Which brings me to the third option. The Israeli government could maintain its physical control over “greater Israel” and grant the Palestinians full democratic rights within this territory. This option has been proposed by a handful of Israeli Jews and a growing number of Palestinians. But there are formidable objections to this outcome: It would mean abandoning the Zionist dream of an independent Jewish state, and binational states of this sort do not have an encouraging track record, especially when the two parties have waged a bitter conflict across several generations. This is why I prefer the two-state alternative.
None of those options look particularly promising. I agree with Walt that of those options #3 would be the best, but does have the potential for serious problems and is also not very viable in my opinion. Option #2 seems to be where we are headed at the current time and will only isolate the Israeli state further. In fact, if it continues down the path of #2, the foundation of Israel as a liberal democratic society will be called into question–or at least will risk creating a doppelganger militarized autocracy (apartheid state?) on its backside.
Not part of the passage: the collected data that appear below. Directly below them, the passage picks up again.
(* ===== verification/DmsExample.v ===== *)
(** * A run of a storage unit

    A new file is opened, a collection added and a document inserted, with the
    definitions evaluated: the theorems about histories at a concrete input. *)
From S2P Require Import Prelude.
From S2P Require Import ByteBits.
From S2P Require Import Links.
From S2P Require Import OssBase.
From S2P Require Import OssMmap.
From S2P Require Import DmsBase.
From S2P Require Import DmsName.
From S2P Require Import DmsSegmentSpace.
From S2P Require Import DmsSMEMgr.
From S2P Require Import DmsRecord.
From S2P Require Import DmsDirtyList.
From S2P Require Import DmsMBContext.
From S2P Require Import DmsExtent.
From S2P Require Import DmsMB.
From S2P Require Import Bson.
From S2P Require Import DmsStore.
From S2P Require Import DmsInsert.
From S2P Require Import DmsWp.
From S2P Require Import DmsDelete.
From S2P Require Import DmsView.
From S2P Require Import DmsCol.
From S2P Require Import DmsSpaceOk.
From S2P Require Import DmsAlloc.
From S2P Require Import DmsInsertOk.
From S2P Require Import DmsInsertRecord.
From S2P Require Import DmsRefine.
From S2P Require Import DmsCollection.
From S2P Require Import DmsSession.
From S2P Require Import DmsCreateOk.
From S2P Require Import DmsOpenOk.
From S2P Require Import DmsHistory.
From S2P Require Import DmsScanner.
From S2P Require Import DmsScanOk.
From Stdlib Require Import String.
#[local] Open Scope Z_scope.

(** Operating systems that grant everything; while the file is created three
    of the answers are the numbers of bytes written to it. *)
Definition ex_yes (n : nat) : Z := 0.
Definition ex_os (n : nat) : Z :=
  match n with
  | 5%nat => DMS_HEADER_SZ
  | 8%nat => DMS_SME_SZ
  | 11%nat => DMS_MME_SZ
  | _ => 0
  end.

Definition ex_info : dmsStorageInfo := mkSI 4096 "foo" 0 false 1.
Definition ex_aux : auxState := mkAux 0 0 ∅ dirty_new [].

(** Before it is opened: an empty file. *)
Definition ex_new : blockData :=
  mkBD ex_info bdGeo_zero 0 0 (mkSegState (mm_new 0) 0 (initHeader ex_info) 0)
    (mgr_new sme_new) ∅ ∅ ∅ ∅ ∅ ∅ ∅ ctx_reset ∅ ex_aux.
Definition ex_opened : blockData := (openStorage ex_os true true ex_new).2.

(** A storage unit with one free data segment. *)
Definition ex_geo : bdGeometry := mkBdGeo 4096 12 32768 32768 15.
Definition ex_mgr : dmsSMEMgr dmsSpaceManagementExtent :=
  (mgr_depositASegment true (geo_of ex_geo) (mgr_new sme_new) 0).2.
Definition ex_header : dmsStorageUnitHeader :=
  mkHeader DMS_DATASU_EYECATCHER DMS_DATASU_CUR_VERSION 4096 (dataOffset / 4096 + 32768) "foo" 0 0 0 32768 1.
Definition ex_file : ossMmapFile :=
  mkMmap true (dataOffset + DMS_SEGMENT_SZ) (repeat (mkMapSeg 4096 0) 4) 4 0.
Definition ex_base : blockData :=
  mkBD ex_info ex_geo 3 2 (mkSegState ex_file 3 ex_header 32768) ex_mgr
    ∅ ∅ ∅ ∅ ∅ ∅ ∅ ctx_reset ∅ ex_aux.

Definition ex_added : blockData := (addCollection ex_yes "bar" 1 0 0 false ex_base).2.
Definition ex_context (lockType : Z) : blockData := (getMBContextByName ex_yes "bar" lockType ex_added).2.

Definition ex_doc : list field := [mkField 16 [97] [42; 0; 0; 0]].
Definition ex_oid : list Z := repeat 7 12.
Definition ex_stored : list Z := enc_doc (stored_doc ex_doc true ex_oid).
Definition ex_inserted : blockData :=
  (insertRecord ex_yes (enc_doc ex_doc) true (-1) ex_oid (ex_context (-1))).2.
Definition ex_A : absStore := <[0 := []]> ∅.

Lemma result_eq {A} (m : M A) st o : (m st).1 = o -> m st = (o, (m st).2).
Proof. intros <-. apply surjective_pairing. Qed.

Lemma ex_open_eq : openStorage ex_os true true ex_new = (Ok SDB_OK, ex_opened).
Proof. unfold ex_opened. apply (result_eq (openStorage ex_os true true) ex_new). vm_compute. reflexivity. Qed.

Lemma ex_geometry : geometry_ok ex_geo.
Proof. unfold geometry_ok, ex_geo. simpl. split_and!; (reflexivity || lia || done). Qed.

Lemma ex_client : client_inv (geo_of ex_geo) (ex_mgr, []).
Proof.
  assert (geo_ok (geo_of ex_geo)) as Hg by (apply geometry_geo_ok, ex_geometry).
  unfold ex_mgr. destruct (mgr_depositASegment true (geo_of ex_geo) (mgr_new sme_new) 0) as [rc m] eqn:E.
  eapply (client_deposit_inv _ Hg (mgr_new sme_new) [] 0); [|lia|done|done|exact E].
  apply (client_inv_reachable _ Hg 0); [done|done|]. exists (mgr_new sme_new). split; [reflexivity|apply rtc_refl].
Qed.

Lemma ex_base_db : db_ok ex_base ∅.
Proof.
  split.
  - exists ∅, [], []. split; [|by rewrite fmap_empty]. split; [|split; [done|]].
    + split; [exact ex_geometry|simpl; lia|exact ex_client|reflexivity..].
    + intros i c Hi. by rewrite lookup_empty in Hi.
  - intros i. unfold latch_at. simpl. by rewrite lookup_empty.
  - intros n i Hi. simpl in Hi. by rewrite lookup_empty in Hi.
Qed.

Lemma ex_add_eq : addCollection ex_yes "bar" 1 0 0 false ex_base = (Ok (SDB_OK, 0, 0), ex_added).
Proof.
  unfold ex_added. apply (result_eq (addCollection ex_yes "bar" 1 0 0 false) ex_base). vm_compute. reflexivity.
Qed.

Lemma ex_added_db : db_ok ex_added ex_A.
Proof.
  destruct (add_db _ _ _ _ _ _ _ _ _ _ _ _ ex_base_db ex_add_eq) as (A'&H&[[Hrc _]|[_ ->]]); [|exact H].
  destruct (Hrc eq_refl).
Qed.

Lemma ex_name : bd_names ex_added !! "bar"%string = Some 0.
Proof. vm_compute. reflexivity. Qed.

Lemma ex_context_ok m : m = EXCLUSIVE \/ m = -1 -> store_ok (ex_context m) ex_A /\ sole (ex_context m) 0 m.
Proof.
  intros Hm. apply (context_db ex_yes ex_added ex_A "bar" 0 m (ex_context m) ex_added_db ex_name); [tauto|].
  unfold ex_context. apply (result_eq (getMBContextByName ex_yes "bar" m) ex_added).
  destruct Hm as [-> | ->]; vm_compute; reflexivity.
Qed.

Lemma ex_doc_ok : doc_ok ex_doc.
Proof.
  split; [|vm_compute; discriminate]. constructor; [|constructor].
  split; simpl; [lia|repeat constructor; lia|repeat constructor; lia|reflexivity].
Qed.

Lemma ex_oid_ok : is_bytes ex_oid.
Proof. repeat constructor; lia. Qed.

Lemma ex_insert_eq :
  insertRecord ex_yes (enc_doc ex_doc) true (-1) ex_oid (ex_context (-1)) = (Ok SDB_OK, ex_inserted).
Proof.
  unfold ex_inserted. apply (result_eq (insertRecord ex_yes (enc_doc ex_doc) true (-1) ex_oid) (ex_context (-1))).
  vm_compute. reflexivity.
Qed.

(** The only record of an abstract storage unit that had none. *)
Lemma ex_insert_spec r d A' : spec_insert ex_A 0 r d A' -> A' = <[0 := [(r, d)]]> ex_A.
Proof.
  intros (l1&l2&E&_&->). unfold ex_A in E. rewrite lookup_insert_eq in E. injection E as E.
  symmetry in E. by apply app_nil in E as [-> ->].
Qed.

Lemma ex_inserted_ok :
  exists r t, store_ok ex_inserted (<[0 := [(r, ex_stored)]]> ex_A) /\ sole ex_inserted 0 t.
Proof.
  destruct (ex_context_ok (-1)) as [Hst Hso]; [by right|].
  pose proof (insert_ok ex_yes (ex_context (-1)) ex_A 0 (-1) ex_doc true (-1) ex_oid Hst
    ltac:(by exists []) Hso ex_doc_ok ex_oid_ok eq_refl I) as H.
  rewrite ex_insert_eq in H. destruct H as [[t Ht] H]. rewrite decide_True in H by reflexivity.
  destruct H as (r&A'&Hs&Hst'). apply ex_insert_spec in Hs. subst A'. by exists r, t.
Qed.

Definition ex_unit (st : blockData) : blockData :=
  (unit_insertRecord ex_yes (Some "bar"%string) (enc_doc ex_doc) true (-1) ex_oid st).2.

Lemma ex_unit_step st :
  (unit_insertRecord ex_yes (Some "bar"%string) (enc_doc ex_doc) true (-1) ex_oid st).1 = Ok SDB_OK ->
  db_step ex_yes st (ex_unit st).
Proof.
  intros E. apply (step_insert ex_yes st "bar" ex_doc true (-1) ex_oid SDB_OK);
    [exact ex_doc_ok|exact ex_oid_ok|reflexivity|exact I|].
  by apply (result_eq (unit_insertRecord ex_yes (Some "bar"%string) (enc_doc ex_doc) true (-1) ex_oid) st).
Qed.

Lemma ex_unit_db st :
  db_ok st ex_A -> bd_names st !! "bar"%string = Some 0 ->
  (unit_insertRecord ex_yes (Some "bar"%string) (enc_doc ex_doc) true (-1) ex_oid st).1 = Ok SDB_OK ->
  exists r, db_ok (ex_unit st) (<[0 := [(r, ex_stored)]]> ex_A).
Proof.
  intros Hdb Hname E.
  pose proof (wp_unit_insertRecord ex_yes st ex_A "bar" ex_doc true (-1) ex_oid Hdb ex_doc_ok ex_oid_ok eq_refl I) as H.
  unfold wp in H. rewrite E in H. unfold unit_post in H. rewrite Hname in H. destruct H as (Hn&Hidle&H).
  rewrite decide_True in H by reflexivity. destruct H as (r&A&Hs&Hst). apply ex_insert_spec in Hs. subst A.
  exists r. split; [exact Hst|exact Hidle|]. intros n i Hi. unfold ex_unit in Hi. rewrite Hn in Hi.
  apply (db_names _ _ Hdb) in Hi.
  destruct (decide (0 = i)) as [<-|]; [by rewrite lookup_insert_eq|by rewrite lookup_insert_ne].
Qed.

Lemma ex_unit_1 : db_step ex_yes ex_added (ex_unit ex_added).
Proof. apply ex_unit_step. vm_compute. reflexivity. Qed.

Lemma ex_unit_2 : db_step ex_yes (ex_unit ex_added) (ex_unit (ex_unit ex_added)).
Proof. apply ex_unit_step. vm_compute. reflexivity. Qed.

(** ** Witnesses *)

Lemma insert_refines_witness :
  (insertRecord ex_yes (enc_doc ex_doc) true (-1) ex_oid (ex_context (-1))).1 = Ok SDB_OK /\
  insert_refined ex_A 0 ex_stored (insertRecord ex_yes (enc_doc ex_doc) true (-1) ex_oid (ex_context (-1))).
Proof.
  split; [vm_compute; reflexivity|].
  destruct (ex_context_ok (-1)) as [Hst Hso]; [by right|].
  apply (insert_refines ex_yes (ex_context (-1)) ex_A 0 (-1) ex_doc true (-1) ex_oid);
    [exact Hst|by exists []|exact Hso|exact ex_doc_ok|exact ex_oid_ok|reflexivity|exact I].
Defined.

Lemma allocRecordSpace_terminates_witness :
  allocRecordSpace_retry ex_yes 9 52 (ex_context EXCLUSIVE) = allocRecordSpace_retry ex_yes 2 52 (ex_context EXCLUSIVE).
Proof.
  destruct (ex_context_ok EXCLUSIVE) as [Hst Hso]; [by left|].
  apply (allocRecordSpace_terminates ex_yes (ex_context EXCLUSIVE) ex_A 0 52 7);
    [exact Hst|by exists []|exact Hso|unfold DMS_RECORD_MAX_SZ; lia].
Defined.

Lemma findFreeSpace_correct_witness :
  exists held, (findFreeSpace ex_yes 4 false ex_added).1 = Ok (SDB_OK, 9) /\
    forall p, in_run 9 4 p -> owners held p = 0.
Proof.
  destruct ex_added_db as [(cvs&held&rest&(Hs&_)&_) _ _]. exists held.
  assert ((findFreeSpace ex_yes 4 false ex_added).1 = Ok (SDB_OK, 9)) as E by (vm_compute; reflexivity).
  assert (g_segmentPages (bd_geo ex_added) = 32768) as Eg by (vm_compute; reflexivity).
  split; [exact E|].
  pose proof (findFreeSpace_correct ex_yes 4 ex_added held Hs ltac:(rewrite Eg; lia)) as H.
  destruct (findFreeSpace ex_yes 4 false ex_added) as [o st']. cbn [fst] in E. subst o.
  destruct H as [_ [(_&_&_&H)|(Hrc&_)]]; [exact H|]. destruct (Hrc eq_refl).
Defined.

Lemma openStorage_new_witness :
  store_ok ex_opened ∅ /\ (forall i, latch_at ex_opened i = latch_free).
Proof.
  destruct (openStorage_new ex_os ex_new 12 ex_opened) as (H & _ & Hl & _);
    [lia|reflexivity..|intros i; reflexivity|exact ex_open_eq|]. split; [exact H|exact Hl].
Defined.

Lemma addCollection_refines_witness :
  exists rest i lid st', store_with ex_base ∅ rest /\
    addCollection ex_yes "bar" 1 0 0 false ex_base = (Ok (SDB_OK, i, lid), st') /\
    added ex_base ∅ rest "bar" i st'.
Proof.
  destruct (db_store _ _ ex_base_db) as (cvs & held & rest & Hst & E).
  symmetry in E. apply fmap_empty_inv in E. subst cvs. exists rest.
  assert (store_with ex_base ∅ rest) as Hw by (exists held; exact Hst).
  pose proof (addCollection_refines ex_yes ex_base ∅ rest "bar" 1 0 0 false Hw
    (fun i _ => db_idle _ _ ex_base_db i)) as H.
  assert (exists i lid, (addCollection ex_yes "bar" 1 0 0 false ex_base).1 = Ok (SDB_OK, i, lid)) as (i & lid & Er)
    by (eexists _, _; vm_compute; reflexivity).
  destruct (addCollection ex_yes "bar" 1 0 0 false ex_base) as [o st'] eqn:Ea. cbn [fst] in Er. subst o.
  exists i, lid, st'. destruct H as [_ H]. rewrite decide_True in H by reflexivity.
  split; [exact Hw|]. split; [reflexivity|exact H].
Defined.

Lemma unit_insertRecord_refines_witness :
  exists rc st', unit_insertRecord ex_yes (Some "bar"%string) (enc_doc ex_doc) true (-1) ex_oid ex_added = (Ok rc, st') /\
    rc = SDB_OK /\ unit_post ex_added ex_A "bar" ex_stored (Ok rc) st'.
Proof.
  pose proof (unit_insertRecord_refines ex_yes ex_added ex_A "bar" ex_doc true (-1) ex_oid ex_added_db
    ex_doc_ok ex_oid_ok eq_refl I) as H.
  assert ((unit_insertRecord ex_yes (Some "bar"%string) (enc_doc ex_doc) true (-1) ex_oid ex_added).1 = Ok SDB_OK) as E
    by (vm_compute; reflexivity).
  destruct (unit_insertRecord _ _ _ _ _ _ ex_added) as [o st']. cbn [fst] in E. subst o.
  exists SDB_OK, st'. split; [reflexivity|]. split; [reflexivity|exact H].
Defined.

(** An operation that is refused: a collection without a name. *)
Definition ex_refused : blockData := (addCollection ex_os "" 1 0 0 false ex_opened).2.

Lemma ex_refused_step : db_step ex_os ex_opened ex_refused.
Proof.
  apply (step_add ex_os ex_opened "" 1 0 0 false (SDB_INVALIDARG, DMS_INVALID_MBID, DMS_INVALID_CLID)).
  unfold ex_refused. apply (result_eq (addCollection ex_os "" 1 0 0 false) ex_opened). vm_compute. reflexivity.
Qed.

Lemma history_refines_witness : exists A, rtc abs_step ∅ A /\ db_ok ex_refused A.
Proof.
  apply (history_refines ex_os ex_new 12 ex_opened ex_refused); [lia|reflexivity..|exact ex_open_eq|].
  apply rtc_once. exact ex_refused_step.
Defined.

Lemma records_kept_witness :
  exists A r A' l', db_ok (ex_unit ex_added) A /\ A !! 0 = Some [(r, ex_stored)] /\
    db_ok (ex_unit (ex_unit ex_added)) A' /\ A' !! 0 = Some l' /\ sublist [(r, ex_stored)] l'.
Proof.
  destruct (ex_unit_db ex_added ex_added_db ex_name ltac:(vm_compute; reflexivity)) as [r Hdb].
  destruct (records_kept ex_yes (ex_unit ex_added) (<[0 := [(r, ex_stored)]]> ex_A) (ex_unit (ex_unit ex_added)) 0
    [(r, ex_stored)] Hdb (lookup_insert_eq _ _ _) (rtc_once _ _ ex_unit_2)) as (A'&l'&H1&H2&H3).
  exists (<[0 := [(r, ex_stored)]]> ex_A), r, A', l'. split; [exact Hdb|]. split; [apply lookup_insert_eq|].
  split; [exact H1|]. split; [exact H2|exact H3].
Defined.

Lemma scan_refines_witness :
  exists n r rc st', forall fuel, (n <= fuel)%nat ->
    scan_all fuel (scan_new (mb_firstExtentID (mb_at ex_inserted 0)) DMS_ACCESS_TYPE_QUERY (-1) 0) ex_inserted
    = (Ok (rc, [(r, ex_stored)]), st').
Proof.
  destruct ex_inserted_ok as (r&t&Hst&Hso).
  destruct (scan_refines ex_inserted _ 0 t DMS_ACCESS_TYPE_QUERY (-1) 0 [(r, ex_stored)] Hst
    (lookup_insert_eq _ _ _) Hso) as (n&rc&st'&H&_); [lia|lia|].
  exists n, r, rc, st'. exact H.
Defined.

Lemma insert_then_scan_witness :
  exists n r, forall fuel, (n <= fuel)%nat ->
    (scan_all fuel (scan_new (mb_firstExtentID (mb_at ex_inserted 0)) DMS_ACCESS_TYPE_QUERY (-1) 0) ex_inserted).1
    = Ok (SDB_DMS_EOC, [(r, ex_stored)]).
Proof.
  destruct (ex_context_ok (-1)) as [Hst Hso]; [by right|].
  destruct (insert_then_scan ex_yes (ex_context (-1)) ex_A 0 (-1) ex_doc true (-1) ex_oid [] ex_inserted Hst
    (lookup_insert_eq _ _ _) Hso ex_doc_ok ex_oid_ok eq_refl I ex_insert_eq) as (n&r&l1&l2&E&_&H).
  symmetry in E. apply app_nil in E as [-> ->]. exists n, r. exact H.
Defined.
The question I have with Walt’s formulation (in #3) is what exactly are full “democratic rights”? The Palestinians, by Middle Eastern Muslim majority country standards, have one of the strongest small ‘d’ democratic cultures, along with Iraq (brought in by invasion) and Iran (prior to their internal coup and nullification of last year’s election). It just so happens the West and Israel refused to recognize the results of their (by all accounts) free and fair election in 2006 in which Hamas won–an election that the US pushed the Palestinians to hold for what it’s worth.* This refusal to recognize the results was on the grounds that Hamas was an illiberal group, which would have been a legitimate argument had the Palestinians enjoyed corresponding liberal rights .
So I think there could be and/or needs to be some thinking about a possible fourth option (somewhere in between 2 + 3).
The fourth option argues that in the end two states are still the best way to go. In the interim, however, there is no Palestinian state with which to have an accord. The advantage (among many others) of this view is that it routes around the whole “Whose to blame?” endless game that so hampers any forward movement on this question.
A Palestinian state has to be built first before a Peace Process can occur on the present model–since the current Peace Process model assumes the existence of a Palestinian state (which of course there isn’t one). As everyone says, the outlines of the deal are accepted by all sides. Everybody basically knows what the eventual 2 state deal will look–Israel back to pre-67 borders with some land swaps. The problem is there is no way to get there from here.
There is a Roadmap for Middle East peace, but the road doesn’t actually exist as of yet. What we need now is a (State) Construction Crew.
This is why I flagged full democratic rights. Now what I’m about to say will be very controversial (and I’m just throwing out ideas here) but what if there were a smaller, more focused package of rights to begin within for the Palestinians? (I’m guessing the first way this would work would be in the West Bank.)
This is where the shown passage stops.